Capítulo III – Aquele em que Mary Sue dá à luz anjos de candura!

Já se passavam duas semanas desde a cerimônia de abertura do ano letivo, mas, mesmo assim, Mary Sue continuava causando furor em qualquer lugar que colocasse os seus pequenos e preciosos pés.

Todos os rapazes estavam ansiosos para ganhar sua atenção, nem que fosse por alguns instantes. Os mais inteligentes se ofereciam para fazer sua lição de casa. Os mais bonitos estavam sempre se exibindo e os mais articulados lhe escreviam poesias.

Lilá Brown e Parvati Patil, as duas novas melhores amigas de Mary Sue, eram muito criteriosas na escolha daqueles cartõezinhos e cartinhas que deixavam passar para a requisitada colega ler, portanto, os rapazes sempre davam o máximo de si ao escrevê-los, temendo que sua mensagem não passasse na seleção.

As meninas também disputavam a tapas as posições no segundo escalão de amigas de Mary Sue. A menina construiu uma hierarquia na escola, na qual ela ocupava o topo: era a abelha rainha, a mais cobiçada de todas as meninas de Hogwarts. Logo abaixo, vinham seus braços direito e esquerdo, as duas comparsas, Lilá e Parvati, responsáveis por separar a endeusada Mary Sue daqueles que não fossem dignos de seu esplendor magnífico. Ou seja, separá-la dos nerds, dos bêbados, dos hippies sujos, do gordo melequento e das meninas feias, gordas e ridículas que gostam da Avril Lavigne.

As meninas que não se enquadrassem nessas restrições eram as que ocupavam o segundo escalão de amigas de Mary Sue.

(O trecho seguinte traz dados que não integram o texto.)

Inductive sstep : scfg -> scfg -> Prop :=
  | st_open c o' w' :
      opener_step p0 dial (op c) (sw c) = (o', w') ->
      sstep c (mkCfg w' o' (match op c with OOpened => FCheck | _ => fw c end)
                 (match op c with OFinish _ => false | _ => in_map c end)
                 (acks c) (got c) (given c))
  | st_forward c timer f' w' :
      forward_step timer (fw c) (sw c) = (f', w') ->
      sstep c (mkCfg w' (op c) f' (in_map c) (acks c)
                 (match f' with FSend chunk => got c ++ chunk | _ => got c end) (given c))
  | st_packet c p m r w' :
      in_map c = true -> allowed c p -> Handle p = Some m -> m (sw c) = (r, w') ->
      sstep c (mkCfg w' (op c) (fw c) (in_map c)
                 (if Command p =? A_OKAY then S (acks c) else acks c) (got c)
                 (if (Command p =? A_WRTE) && transport (sv (sw c)) && bool_decide (r = Ok tt)
                  then given c ++ data_bytes (Data p) else given c))
  | st_map_end c r w' :   (* ServiceMap.End, from Socket.End *)
      in_map c = true -> sock_ended (sw c) = true -> Service_End (sw c) = (r, w') ->
      sstep c (mkCfg w' (op c) (fw c) false (acks c) (got c) (given c))
  | st_unmap c :          (* the id was removed from the map *)
      sstep c (mkCfg (sw c) (op c) (fw c) false (acks c) (got c) (given c))
  | st_sock_ended c :     (* Socket.End sets the flag *)
      sstep c (mkCfg (mkSW (sv (sw c)) (dev (sw c)) true (sock_max (sw c)) (cli_ok (sw c)) (out (sw c)))
                 (op c) (fw c) (in_map c) (acks c) (got c) (given c))
  | st_cli_fail c :       (* the client connection breaks *)
      sstep c (mkCfg (mkSW (sv (sw c)) (dev (sw c)) (sock_ended (sw c)) (sock_max (sw c)) false (out (sw c)))
                 (op c) (fw c) (in_map c) (acks c) (got c) (given c))
  | st_max c m :          (* another A_CNXN sets the payload limit *)
      0 <= m <= 65535 ->
      sstep c (mkCfg (mkSW (sv (sw c)) (dev (sw c)) (sock_ended (sw c)) m (cli_ok (sw c)) (out (sw c)))
                 (op c) (fw c) (in_map c) (acks c) (got c) (given c)).

(** States the service can be in. *)
Inductive reachable (lid rid max : Z) : scfg -> Prop :=
  | reach_init : reachable lid rid max (init_cfg lid rid max)
  | reach_step c c' : reachable lid rid max c -> sstep c c' -> reachable lid rid max c'.
End interleaving.

(** Every packet is allowed. *)
Definition any_packet (c : scfg) (p : Packet) : Prop := True.

(** ** What the trace of sent packets looks like *)

Definition is_cmd (c : Z) (m : OutPacket) : bool := o_command m =? c.

Definition wrtes (l : list OutPacket) : nat := length (filter (fun m => is_cmd A_WRTE m = true) l).

(** The device bytes the client has been sent. *)
Definition wrte_data (l : list OutPacket) : bytes :=
  concat ((fun m => if is_cmd A_WRTE m then data_bytes (o_data m) else []) <$> l).

(** The three kinds of packets a service sends. *)
Definition service_packet (lid rid : Z) (m : OutPacket) : Prop :=
  m = mkOut A_OKAY lid rid None \/
  (exists chunk, m = mkOut A_WRTE lid rid (Some chunk) /\ (0 < length chunk)%nat /\ zlen chunk <= 65535) \/
  m = mkOut A_CLSE lid rid None \/ m = mkOut A_CLSE 0 rid None.

(** After a CLSE neither another CLSE nor data. *)
Definition closes_once (l : list OutPacket) : Prop :=
  forall pre m post, l = pre ++ m :: post -> is_cmd A_CLSE m = true ->
    Forall (fun x => is_cmd A_OKAY x = true) post.

(** Data only after the OKAY that acknowledges the open. *)
Definition okay_first (lid rid : Z) (l : list OutPacket) : Prop :=
  forall pre m post, l = pre ++ m :: post -> is_cmd A_WRTE m = true ->
    mkOut A_OKAY lid rid None ∈ pre.

Definition muted (w : sworld) : bool := sock_ended w || negb (cli_ok w).

Definition pend (f : forwarder) : bytes := match f with FSend chunk => chunk | _ => [] end.

Definition opener_after_open (o : opener) : bool :=
  match o with OWait | OFinish _ | ORemoved _ | ODone _ => true | _ => false end.

(** The transport has been stored in the service (and is nil again only if the
    service has ended). *)
Definition attached (o : opener) (f : forwarder) : bool :=
  match o with
  | OWriteName | OReadReply | OReply _ | OOpened => true
  | _ => bool_decide (f <> FNone)
  end.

– Ai! Que ótimo! – comemorou uma jovenzinha da Corvinal. – Eu pensei que elas fossem achar que eu não era anoréxica o bastante! Mas elas disseram que eu só estou um pouquinho acima do peso e com um pouquinho só de esforço, eu posso fazer parte até da nata do segundo escalão!

– MEU DEUS! – exclamou Hermione. – Não é possível que vocês não vejam que essa menina é uma fútil!

– Ora, sua despeitada! – retrucou a menina da Corvinal. – Só diz isso porque você é uma nerd com um cabelo indomável! Agora, com licença, que eu tenho de ir ao banheiro vomitar o meu almoço para ficar magra!

A menina sumiu pelo corredor, batendo pé. Hermione entrou nas masmorras onde tinham aulas de Poções e se tacou numa das cadeiras. Rony e Harry chegaram logo em seguida e sentaram nas carteiras atrás de Hermione. Entraram na sala, então, Lilá Brown, Parvati Patil e a monumental Mary Sue.

Mary Sue escolheu a carteira vazia logo ao lado de Hermione para se sentar. A menina fuzilou-a com os olhos e bufou de raiva.

– Algum problema, querida? – perguntou Mary Sue, enquanto jogava os cabelos para o lado, encantando os meninos.

– Não! Nenhum! – Hermione apertou o tinteiro em sua mão com tanta raiva que o partiu ao meio, encharcando a manga da veste e a mesa de tinta negra.

– Oh! Mais que acidente terrível! – lamentou Mary Sue. – Deixe-me ajudá-la!

Mary Sue sacou a varinha e evocou um poderoso feitiço que aprendera na sua antiga escola, no Brasil:

Feitiçus Removedorus de Cagadaes Feitaes por Meninaes Burraes!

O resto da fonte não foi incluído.